Stored items:
*** Begin section ***

(* ===== verification/Samples.v ===== *)
(** Sample types and messages, on which the theorems of the other files are
    instantiated: a struct with an array of structs, a handle and a union, a map,
    and a union nested in a union. *)
From stdpp Require Import base numbers list option gmap.
From coqutil Require Import Byte Word.LittleEndianList.
From Stdlib Require Import ZArith Lia.
From S2P Require Import Prelude CMem Buffer Descriptor Validate.

(** A memory holding 32-bit words from [base] on, and nothing else. *)
Definition words (ws : list Z) : list byte := mjoin (le_split 4 <$> ws).
Definition mem_of (base : Z) (ws : list Z) : mem := store_bytes ∅ base (words ws).

Lemma length_words ws : length (words ws) = (4 * length ws)%nat.
Proof.
  induction ws as [|w ws IH]; [done|].
  change (words (w :: ws)) with (le_split 4 w ++ words ws).
  rewrite length_app, length_le_split, IH. simpl. lia.
Qed.

Lemma mem_of_mapped base ws : mapped (mem_of base ws) base (base + 4 * Z.of_nat (length ws)).
Proof.
  pose proof (load_bytes_store_bytes ∅ base (words ws)) as H.
  apply load_bytes_Some_mapped in H. rewrite length_words in H.
  eapply mapped_weaken; [exact H|lia..].
Qed.

(** * Types *)

Abbreviation STRUCT_PTR := MOJOM_TYPE_DESCRIPTOR_TYPE_STRUCT_PTR.
Abbreviation MAP_PTR := MOJOM_TYPE_DESCRIPTOR_TYPE_MAP_PTR.
Abbreviation ARRAY_PTR := MOJOM_TYPE_DESCRIPTOR_TYPE_ARRAY_PTR.
Abbreviation UNION_PTR := MOJOM_TYPE_DESCRIPTOR_TYPE_UNION_PTR.
Abbreviation UNION := MOJOM_TYPE_DESCRIPTOR_TYPE_UNION.
Abbreviation HANDLE := MOJOM_TYPE_DESCRIPTOR_TYPE_HANDLE.
Abbreviation POD := MOJOM_TYPE_DESCRIPTOR_TYPE_POD.

Definition entry ty p off nullable : MojomTypeDescriptorStructEntry := {|
  se_elem_type := ty; se_elem_descriptor := p; se_offset := off; se_min_version := 0;
  se_nullable := nullable;
|}.

Definition version_row v nb : MojomTypeDescriptorStructVersion :=
  {| sv_version := v; sv_num_bytes := nb |}.

(** [struct Leaf { handle? h; };] *)
Definition leaf_struct := {|
  sd_versions := [version_row 0 16]; sd_entries := [entry HANDLE None 0 true];
|}.

(** [array<Leaf?>] *)
Definition leaves_array := {|
  ad_elem_type := STRUCT_PTR; ad_elem_descriptor := Some 3%nat; ad_num_elements := 0;
  ad_elem_num_bits := 64; ad_nullable := true;
|}.

(** [union U { int32 i; Leaf leaf; };] *)
Definition sample_union := {|
  ud_num_fields := 2;
  ud_entries := [{| ue_elem_type := STRUCT_PTR; ue_elem_descriptor := Some 3%nat; ue_tag := 1;
                    ue_nullable := false |}];
|}.

(** [struct Root { array<Leaf?> leaves; handle h; U? u; };], with a version 1
    that adds 8 bytes of plain data. *)
Definition root_struct := {|
  sd_versions := [version_row 0 40; version_row 1 48];
  sd_entries := [entry ARRAY_PTR (Some 1%nat) 0 false; entry HANDLE None 8 false;
                 entry UNION (Some 2%nat) 16 true];
|}.

(** [map<uint64, uint64>], and a struct that holds one. *)
Definition ints_array := {|
  ad_elem_type := POD; ad_elem_descriptor := None; ad_num_elements := 0; ad_elem_num_bits := 64;
  ad_nullable := false;
|}.
Definition map_struct := {|
  sd_versions := [version_row 0 24];
  sd_entries := [entry ARRAY_PTR (Some 4%nat) 0 false; entry ARRAY_PTR (Some 4%nat) 8 false];
|}.
Definition holder_struct := {|
  sd_versions := [version_row 0 16]; sd_entries := [entry MAP_PTR (Some 5%nat) 0 false];
|}.

Definition sample_env : denv := list_to_map [
  (0%nat, DStruct root_struct); (1%nat, DArray leaves_array); (2%nat, DUnion sample_union); (3%nat, DStruct leaf_struct);
  (4%nat, DArray ints_array); (5%nat, DStruct map_struct); (6%nat, DStruct holder_struct)].

(** A union whose field 1 is a nullable union of the same type, out of line,
    and a struct that holds one. *)
Definition nested_union := {|
  ud_num_fields := 3;
  ud_entries := [{| ue_elem_type := UNION_PTR; ue_elem_descriptor := Some 1%nat; ue_tag := 1;
                    ue_nullable := true |};
                 {| ue_elem_type := STRUCT_PTR; ue_elem_descriptor := Some 2%nat; ue_tag := 2;
                    ue_nullable := false |}];
|}.
Definition nested_env : denv := list_to_map [
  (0%nat, DStruct {| sd_versions := [version_row 0 24];
                     sd_entries := [entry UNION (Some 1%nat) 0 false] |});
  (1%nat, DUnion nested_union); (2%nat, DStruct leaf_struct)].

(** * Messages *)

(** A [Root] at 4096, its array at 4136 (a null and a [Leaf] at 4160), its union
    holding a [Leaf] at 4176; handle indices 0, 1 and 2 in traversal order. *)
Definition sample_words : list Z :=
  [ 40; 0;   32; 0;   1; 0;   16; 1;   48; 0;
    24; 2;   0; 0;   8; 0;
    16; 0;   0; 0;
    16; 0;   2; 0 ].
Definition sample_mem : mem := mem_of 4096 sample_words.
Definition sample_size : Z := 96.
Definition start_context : MojomValidationContext :=
  {| next_handle_index := 0; next_pointer := 4096 |}.

(** A [holder] at 4096 with a map at 4112 of one key (7) and one value (9). *)
Definition sample_map_words : list Z :=
  [ 16; 0;   8; 0;
    24; 0;   16; 0;   24; 0;
    16; 1;   7; 0;
    16; 1;   9; 0 ].

Example sample_envs_wf :
  env_wf sample_env = true /\ no_union_ptr sample_env = true /\
  env_wf nested_env = true /\ no_union_ptr nested_env = false.
Proof. vm_compute. done. Qed.

Example sample_validates :
  validate_struct sample_env sample_mem 98 (Some 0%nat) 4096 96 3 start_context =
    Ok (MOJOM_VALIDATION_ERROR_NONE, {| next_handle_index := 3; next_pointer := 4192 |}).
Proof. vm_compute. done. Qed.

Example sample_map_validates :
  validate_struct sample_env (mem_of 4096 sample_map_words) 98 (Some 6%nat) 4096 72 0 start_context =
    Ok (MOJOM_VALIDATION_ERROR_NONE, {| next_handle_index := 0; next_pointer := 4168 |}).
Proof. vm_compute. done. Qed.

(** One handle fewer, and the last index is out of range. *)
Example sample_missing_handle :
  exists c, validate_struct sample_env sample_mem 98 (Some 0%nat) 4096 96 2 start_context =
    Ok (MOJOM_VALIDATION_ILLEGAL_HANDLE, c).
Proof. eexists. vm_compute. done. Qed.

(** ** A union in a union

    A [nested_env] struct at 4096, its union (tag 1) at 4104 pointing from 4112
    to a union (tag 2) at 4120, which points from 4128 to a [Leaf] at 4136. *)

Definition nested_size : Z := 56.
Definition nested_wire : mem :=
  mem_of 4096 [24; 0;   16; 1;   8; 0;   16; 2;   8; 0;   16; 0;   4294967295; 0].
Definition nested_built : mem :=
  mem_of 4096 [24; 0;   16; 1;   4120; 0;   16; 2;   4136; 0;   16; 0;   0; 0].

(** 24 bytes only: the nested union would start where the buffer ends. *)
Definition nested_truncated : mem := mem_of 4096 [24; 0;   16; 1;   8; 0].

*** End section ***

[Task item]: Each entry should be written out again exactly, with no word left out.

[Result below]:
(* ===== verification/Samples.v ===== *)
(** Sample types and messages, on which the theorems of the other files are
    instantiated: a struct with an array of structs, a handle and a union, a map,
    and a union nested in a union. *)
From stdpp Require Import base numbers list option gmap.
From coqutil Require Import Byte Word.LittleEndianList.
From Stdlib Require Import ZArith Lia.
From S2P Require Import Prelude CMem Buffer Descriptor Validate.

(** A memory holding 32-bit words from [base] on, and nothing else. *)
Definition words (ws : list Z) : list byte := mjoin (le_split 4 <$> ws).
Definition mem_of (base : Z) (ws : list Z) : mem := store_bytes ∅ base (words ws).

Lemma length_words ws : length (words ws) = (4 * length ws)%nat.
Proof.
  induction ws as [|w ws IH]; [done|].
  change (words (w :: ws)) with (le_split 4 w ++ words ws).
  rewrite length_app, length_le_split, IH. simpl. lia.
Qed.

Lemma mem_of_mapped base ws : mapped (mem_of base ws) base (base + 4 * Z.of_nat (length ws)).
Proof.
  pose proof (load_bytes_store_bytes ∅ base (words ws)) as H.
  apply load_bytes_Some_mapped in H. rewrite length_words in H.
  eapply mapped_weaken; [exact H|lia..].
Qed.

(** * Types *)

Abbreviation STRUCT_PTR := MOJOM_TYPE_DESCRIPTOR_TYPE_STRUCT_PTR.
Abbreviation MAP_PTR := MOJOM_TYPE_DESCRIPTOR_TYPE_MAP_PTR.
Abbreviation ARRAY_PTR := MOJOM_TYPE_DESCRIPTOR_TYPE_ARRAY_PTR.
Abbreviation UNION_PTR := MOJOM_TYPE_DESCRIPTOR_TYPE_UNION_PTR.
Abbreviation UNION := MOJOM_TYPE_DESCRIPTOR_TYPE_UNION.
Abbreviation HANDLE := MOJOM_TYPE_DESCRIPTOR_TYPE_HANDLE.
Abbreviation POD := MOJOM_TYPE_DESCRIPTOR_TYPE_POD.

Definition entry ty p off nullable : MojomTypeDescriptorStructEntry := {|
  se_elem_type := ty; se_elem_descriptor := p; se_offset := off; se_min_version := 0;
  se_nullable := nullable;
|}.

Definition version_row v nb : MojomTypeDescriptorStructVersion :=
  {| sv_version := v; sv_num_bytes := nb |}.

(** [struct Leaf { handle? h; };] *)
Definition leaf_struct := {|
  sd_versions := [version_row 0 16]; sd_entries := [entry HANDLE None 0 true];
|}.

(** [array<Leaf?>] *)
Definition leaves_array := {|
  ad_elem_type := STRUCT_PTR; ad_elem_descriptor := Some 3%nat; ad_num_elements := 0;
  ad_elem_num_bits := 64; ad_nullable := true;
|}.

(** [union U { int32 i; Leaf leaf; };] *)
Definition sample_union := {|
  ud_num_fields := 2;
  ud_entries := [{| ue_elem_type := STRUCT_PTR; ue_elem_descriptor := Some 3%nat; ue_tag := 1;
                    ue_nullable := false |}];
|}.

(** [struct Root { array<Leaf?> leaves; handle h; U? u; };], with a version 1
    that adds 8 bytes of plain data. *)
Definition root_struct := {|
  sd_versions := [version_row 0 40; version_row 1 48];
  sd_entries := [entry ARRAY_PTR (Some 1%nat) 0 false; entry HANDLE None 8 false;
                 entry UNION (Some 2%nat) 16 true];
|}.

(** [map<uint64, uint64>], and a struct that holds one. *)
Definition ints_array := {|
  ad_elem_type := POD; ad_elem_descriptor := None; ad_num_elements := 0; ad_elem_num_bits := 64;
  ad_nullable := false;
|}.
Definition map_struct := {|
  sd_versions := [version_row 0 24];
  sd_entries := [entry ARRAY_PTR (Some 4%nat) 0 false; entry ARRAY_PTR (Some 4%nat) 8 false];
|}.
Definition holder_struct := {|
  sd_versions := [version_row 0 16]; sd_entries := [entry MAP_PTR (Some 5%nat) 0 false];
|}.

Definition sample_env : denv := list_to_map [
  (0%nat, DStruct root_struct); (1%nat, DArray leaves_array); (2%nat, DUnion sample_union); (3%nat, DStruct leaf_struct);
  (4%nat, DArray ints_array); (5%nat, DStruct map_struct); (6%nat, DStruct holder_struct)].

(** A union whose field 1 is a nullable union of the same type, out of line,
    and a struct that holds one. *)
Definition nested_union := {|
  ud_num_fields := 3;
  ud_entries := [{| ue_elem_type := UNION_PTR; ue_elem_descriptor := Some 1%nat; ue_tag := 1;
                    ue_nullable := true |};
                 {| ue_elem_type := STRUCT_PTR; ue_elem_descriptor := Some 2%nat; ue_tag := 2;
                    ue_nullable := false |}];
|}.
Definition nested_env : denv := list_to_map [
  (0%nat, DStruct {| sd_versions := [version_row 0 24];
                     sd_entries := [entry UNION (Some 1%nat) 0 false] |});
  (1%nat, DUnion nested_union); (2%nat, DStruct leaf_struct)].

(** * Messages *)

(** A [Root] at 4096, its array at 4136 (a null and a [Leaf] at 4160), its union
    holding a [Leaf] at 4176; handle indices 0, 1 and 2 in traversal order. *)
Definition sample_words : list Z :=
  [ 40; 0;   32; 0;   1; 0;   16; 1;   48; 0;
    24; 2;   0; 0;   8; 0;
    16; 0;   0; 0;
    16; 0;   2; 0 ].
Definition sample_mem : mem := mem_of 4096 sample_words.
Definition sample_size : Z := 96.
Definition start_context : MojomValidationContext :=
  {| next_handle_index := 0; next_pointer := 4096 |}.

(** A [holder] at 4096 with a map at 4112 of one key (7) and one value (9). *)
Definition sample_map_words : list Z :=
  [ 16; 0;   8; 0;
    24; 0;   16; 0;   24; 0;
    16; 1;   7; 0;
    16; 1;   9; 0 ].

Example sample_envs_wf :
  env_wf sample_env = true /\ no_union_ptr sample_env = true /\
  env_wf nested_env = true /\ no_union_ptr nested_env = false.
Proof. vm_compute. done. Qed.

Example sample_validates :
  validate_struct sample_env sample_mem 98 (Some 0%nat) 4096 96 3 start_context =
    Ok (MOJOM_VALIDATION_ERROR_NONE, {| next_handle_index := 3; next_pointer := 4192 |}).
Proof. vm_compute. done. Qed.

Example sample_map_validates :
  validate_struct sample_env (mem_of 4096 sample_map_words) 98 (Some 6%nat) 4096 72 0 start_context =
    Ok (MOJOM_VALIDATION_ERROR_NONE, {| next_handle_index := 0; next_pointer := 4168 |}).
Proof. vm_compute. done. Qed.

(** One handle fewer, and the last index is out of range. *)
Example sample_missing_handle :
  exists c, validate_struct sample_env sample_mem 98 (Some 0%nat) 4096 96 2 start_context =
    Ok (MOJOM_VALIDATION_ILLEGAL_HANDLE, c).
Proof. eexists. vm_compute. done. Qed.

(** ** A union in a union

    A [nested_env] struct at 4096, its union (tag 1) at 4104 pointing from 4112
    to a union (tag 2) at 4120, which points from 4128 to a [Leaf] at 4136. *)

Definition nested_size : Z := 56.
Definition nested_wire : mem :=
  mem_of 4096 [24; 0;   16; 1;   8; 0;   16; 2;   8; 0;   16; 0;   4294967295; 0].
Definition nested_built : mem :=
  mem_of 4096 [24; 0;   16; 1;   4120; 0;   16; 2;   4136; 0;   16; 0;   0; 0].

(** 24 bytes only: the nested union would start where the buffer ends. *)
Definition nested_truncated : mem := mem_of 4096 [24; 0;   16; 1;   8; 0].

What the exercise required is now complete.